Doctors ‘horrified’ by STP staff costs

A vast cohort of operations managers, communications executives, administrators and financial analysts has been created to drive forward controversial STPs (sustainability and transformation plans) – taking millions of pounds out of the frontline NHS.

A BMA News investigation has revealed that health leaders have created more than 150 jobs, with annual salaries of at least £8.5m, despite funding on the front line being scarcer than ever before.

In some areas new roles have been created for external applicants – but some STPs are using costly agency staff or seconding senior staff from other NHS organisations. One ‘financial lead’ bills the NHS for a pro-rata salary of nearly £500,000.

The investigation has also revealed a major disparity in the processes being carried out across the country.

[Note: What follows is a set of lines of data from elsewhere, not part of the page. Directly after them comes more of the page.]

(* ===== verification/Arguments.v ===== *)
(** * Arguments: the arguments of a call (vgi/arguments.go, and the argument
    declarations of vgi/function.go and vgi/schema_utils.go)

    A call sends its arguments as one Arrow IPC stream: a struct column "args"
    whose fields are named "positional_N" and "named_X", or plain columns. Here
    they are parsed, looked up by position or name, and moved from the engine's
    numbering, which counts only the constants, to the declared positions. *)

From S2P Require Import Prelude Bytes Strings Strconv ArrowTypes ArrowData.

(** ** Declarations *)

(** A Go value of type [any]; [AOther] is a value of another type, by its text. *)
Inductive any :=
| AInt (z : Z) | AInt64 (z : Z) | AInt32 (z : Z) | AUint64 (z : Z)
| AFloat32 (f : float64) | AFloat64 (f : float64)
| AString (s : string) | ABool (b : bool) | ABytes (b : bytes) | AOther (text : string).
#[global] Instance any_dec : EqDecision any.
Proof. solve_decision. Defined.

(** The declaration of an argument, its documentation left out;
    [ArrowDataType] and the bounds are nil when absent. *)
Record ArgSpec := {
  ArgName : string;
  Position : Z;
  ArrowType : string;
  IsConst : bool;
  IsVarargs : bool;
  HasDefault : bool;
  DefaultValue : string;
  ArrowDataType : option DataType;
  TypeBound : list (DataType -> bool);
  Choices : list any;
  Ge : option float64;
  Le : option float64;
  Gt : option float64;
  Lt : option float64;
  Pattern : string
}.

In some areas, such as Lincolnshire, health leaders said they were using the resources already at their disposal to move the STP process forward – but in others, such as North East London which has employed 37 staff, whole ‘project management teams’ have been created and swathes of analysts, press officers, and programme directors appointed.

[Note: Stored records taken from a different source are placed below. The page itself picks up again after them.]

(** The checked constant follows a column argument. *)
Lemma bound_reads_satisfy_witness :
  let specs := [declared "payload" 0 "any" false; percent] in
  let args' := RemapPositionalArgs (sent [ints 42]) specs in
  bindChecks no_regexp no_floats specs (sent [ints 42]) None = Ok args' /\
  satisfies no_regexp percent (AInt64 42) /\
  bindChecks no_regexp no_floats specs (sent [ints 101]) None =
    Err (BindArgument {| ErrName := "n"; ErrPosition := 1; ErrDetail := MustBeLe (Finite 100 0) |}).
Proof.
  intros specs args'. split; [reflexivity|]. split; [|reflexivity].
  destruct (bound_reads_satisfy no_regexp no_floats specs (sent [ints 42]) args' None percent) as (H & _).
  - reflexivity.
  - apply list_elem_of_further, list_elem_of_here.
  - reflexivity.
  - apply H. reflexivity.
Defined.

Lemma integer_bounds_exact_witness :
  validateConstValue no_regexp percent (AInt64 101) =
    Err {| ErrName := "n"; ErrPosition := 1; ErrDetail := MustBeLe (Finite 100 0) |} /\
  validateConstValue no_regexp percent (AInt64 100) = Ok ().
Proof.
  assert (H : forall n, integer_bound (Some (Finite n 0)) (Some n) \/ ~ (Z.abs n < 2 ^ 53)%Z).
  { intros n. destruct (Z_lt_dec (Z.abs n) (2 ^ 53)) as [Hn|Hn]; [left|by right].
    split; [reflexivity|]. intros x E. injection E as <-. exact Hn. }
  assert (integer_bound (Some (Finite 0 0)) (Some 0%Z)) as H0 by (destruct (H 0%Z); [assumption|lia]).
  assert (integer_bound (Some (Finite 100 0)) (Some 100%Z)) as H1 by (destruct (H 100%Z); [assumption|lia]).
  assert (integer_bound None None) as H2 by (split; [reflexivity|discriminate]).
  split.
  - exact (integer_bounds_exact no_regexp percent (Some 0%Z) (Some 100%Z) None None 101 H0 H1 H2 H2 eq_refl).
  - exact (integer_bounds_exact no_regexp percent (Some 0%Z) (Some 100%Z) None None 100 H0 H1 H2 H2 eq_refl).
Defined.

(** Beyond 53 bits a value is accepted above its bound. *)
Example rounded_bound :
  validateConstValue no_regexp (ranged 0 "int64" None (Some (Finite (2 ^ 53) 0)) []) (AInt64 (2 ^ 53 + 1)) = Ok ().
Proof. reflexivity. Qed.

(** The choices of an unsigned argument are parsed as uint64 and its value is
    read as int64: no value is ever one of the choices. *)
Example unsigned_choice_refused :
  let spec := ranged 0 "uint32" None None [parseChoiceValue no_floats "uint32" "3"] in
  checkSpec no_regexp no_floats (sent [{| ArrType := UINT32; Cells := [CInt 3] |}]) spec =
  Err {| ErrName := "n"; ErrPosition := 0; ErrDetail := MustBeOneOf [AUint64 3] |}.
Proof. vm_compute. reflexivity. Qed.

(** An unsigned value of 64 bits is compared as the negative number it wraps to. *)
Example unsigned_range_wraps :
  checkSpec no_regexp no_floats (sent [{| ArrType := UINT64; Cells := [CInt (2 ^ 63)] |}])
    (ranged 0 "uint64" (Some (Finite 0 0)) None []) =
  Err {| ErrName := "n"; ErrPosition := 0; ErrDetail := MustBeGe (Finite 0 0) |}.
Proof. vm_compute. reflexivity. Qed.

BMA council deputy chair and STP policy lead David Wrigley said: ‘Doctors and patients who are now all too accustomed to seeing the strain placed on hospitals, GP surgeries, social care and public health by the wilful lack of health service funding from successive governments will be horrified to see the amount of money being spent on another layer of potentially wasteful bureaucracy in the NHS.

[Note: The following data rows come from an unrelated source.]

Definition openBytes (token key aad : bytes) (version : byte)
    : result envelope_error bytes :=
  if bool_decide (length token < cryptoMinLen)
     || negb (bool_decide (token !! 0 = Some version))
  then Err errOpaqueDataRejected else
  check! bool_decide (length (normalizeCryptoKey key) = 32) else CipherKey in
  let nonce := slice token 1 (1 + cryptoNonceLen) in
  let ciphertext := drop (1 + cryptoNonceLen) token in
  match aead_open (normalizeCryptoKey key) nonce aad ciphertext with
  | None => Err errOpaqueDataRejected
  | Some plaintext => Ok plaintext
  end.

End envelope.

(** ** Key normalisation and the shape of envelopes *)

Lemma normalizeCryptoKey_length key : length (normalizeCryptoKey key) = 32.
Proof.
  unfold normalizeCryptoKey. case_decide; [done|]. apply Sha256.length_Sum256.
Qed.

Section envelope_lemmas.
Context `{Aead}.

Lemma sealBytesWithNonce_ok payload key aad version nonce :
  length nonce = 24 ->
  sealBytesWithNonce payload key aad version nonce =
    Ok (version :: nonce ++ aead_seal (normalizeCryptoKey key) nonce aad payload).
Proof.
  intros Hn. unfold sealBytesWithNonce.
  rewrite !bool_decide_true by auto using normalizeCryptoKey_length. done.
Qed.

Lemma sealBytesWithNonce_inv payload key aad version nonce env :
  sealBytesWithNonce payload key aad version nonce = Ok env ->
  length nonce = 24 /\
  env = version :: nonce ++ aead_seal (normalizeCryptoKey key) nonce aad payload.
Proof. unfold sealBytesWithNonce. intros E. inv_ok. by bool_hyps. Qed.

Lemma openBytes_iff token key aad version p :
  openBytes token key aad version = Ok p <->
  exists nonce, length nonce = 24 /\
    token = version :: nonce ++ aead_seal (normalizeCryptoKey key) nonce aad p.
Proof.
  unfold openBytes. split.
  - intros E. destruct token as [|v rest]; [done|].
    break_if; [done|]. bool_hyps. cbn [length lookup list_lookup] in *.
    match goal with H : Some _ = Some _ |- _ => injection H as -> end.
    unfold cryptoMinLen, cryptoNonceLen, cryptoTagLen in *.
    rewrite bool_decide_true in E by apply normalizeCryptoKey_length.
    destruct (aead_open _ _ _ _) as [q|] eqn:O; [|done]. injection E as ->.
    apply aead_open_seal in O. unfold slice in O. cbn in O.
    exists (take 24 rest). rewrite length_take. split; [lia|].
    rewrite drop_0 in O. rewrite <- O. by rewrite take_drop.
  - intros (nonce & Hn & ->). cbn [length lookup list_lookup].
    rewrite length_app, aead_seal_length, Hn.
    rewrite bool_decide_false
      by (unfold cryptoMinLen, cryptoNonceLen, cryptoTagLen; lia).
    rewrite !bool_decide_true by auto using normalizeCryptoKey_length. cbn.
    unfold slice. cbn. rewrite drop_0, take_app_exact, drop_app_exact by done.
    by rewrite aead_open_sealed.
Qed.

Lemma openBytes_err token key aad version e :
  openBytes token key aad version = Err e -> e = errOpaqueDataRejected.
Proof.
  unfold openBytes. rewrite (bool_decide_true (length _ = 32))
    by apply normalizeCryptoKey_length.
  intros E. repeat break_match; by inv_ok.
Qed.

Lemma openBytes_seal payload key aad version nonce env :
  sealBytesWithNonce payload key aad version nonce = Ok env ->
  openBytes env key aad version = Ok payload.
Proof.
  intros E. apply sealBytesWithNonce_inv in E as [Hn ->].
  apply openBytes_iff. eauto.
Qed.

(** An envelope opened under other additional data of [A] is rejected. *)
Lemma openBytes_wrong_aad payload key a1 a2 version nonce env (A : list bytes) :
  aead_separates (normalizeCryptoKey key) A ->
  a1 ∈ A -> a2 ∈ A -> a1 ≠ a2 ->
  sealBytesWithNonce payload key a1 version nonce = Ok env ->
  openBytes env key a2 version = Err errOpaqueDataRejected.
Proof.
  intros Hs H1 H2 Hne E. apply sealBytesWithNonce_inv in E as [Hn ->].
  destruct (openBytes _ _ _ _) as [p|e] eqn:O; [|by apply openBytes_err in O as ->].
  apply openBytes_iff in O as (nonce' & Hn' & E). injection E as E.
  apply app_inj_len in E as [<- E]; [|congruence].
  exfalso. eauto.
Qed.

‘These STP plans hide £26bn worth of health service cuts, as revealed by the BMA earlier this year, and are already falling apart – with the Treasury coming up with only a tiny percentage of the capital they need to get started.

‘These revelatory figures show the worrying lack of consistency across the country – with some footprint areas hiring scores of staff at vast costs, some turning to private consultants and some making the best of the management structure already operating in their local area. The result of these plans will be more inconsistency, a deepened postcode lottery and, ultimately, both doctors and patients will suffer.’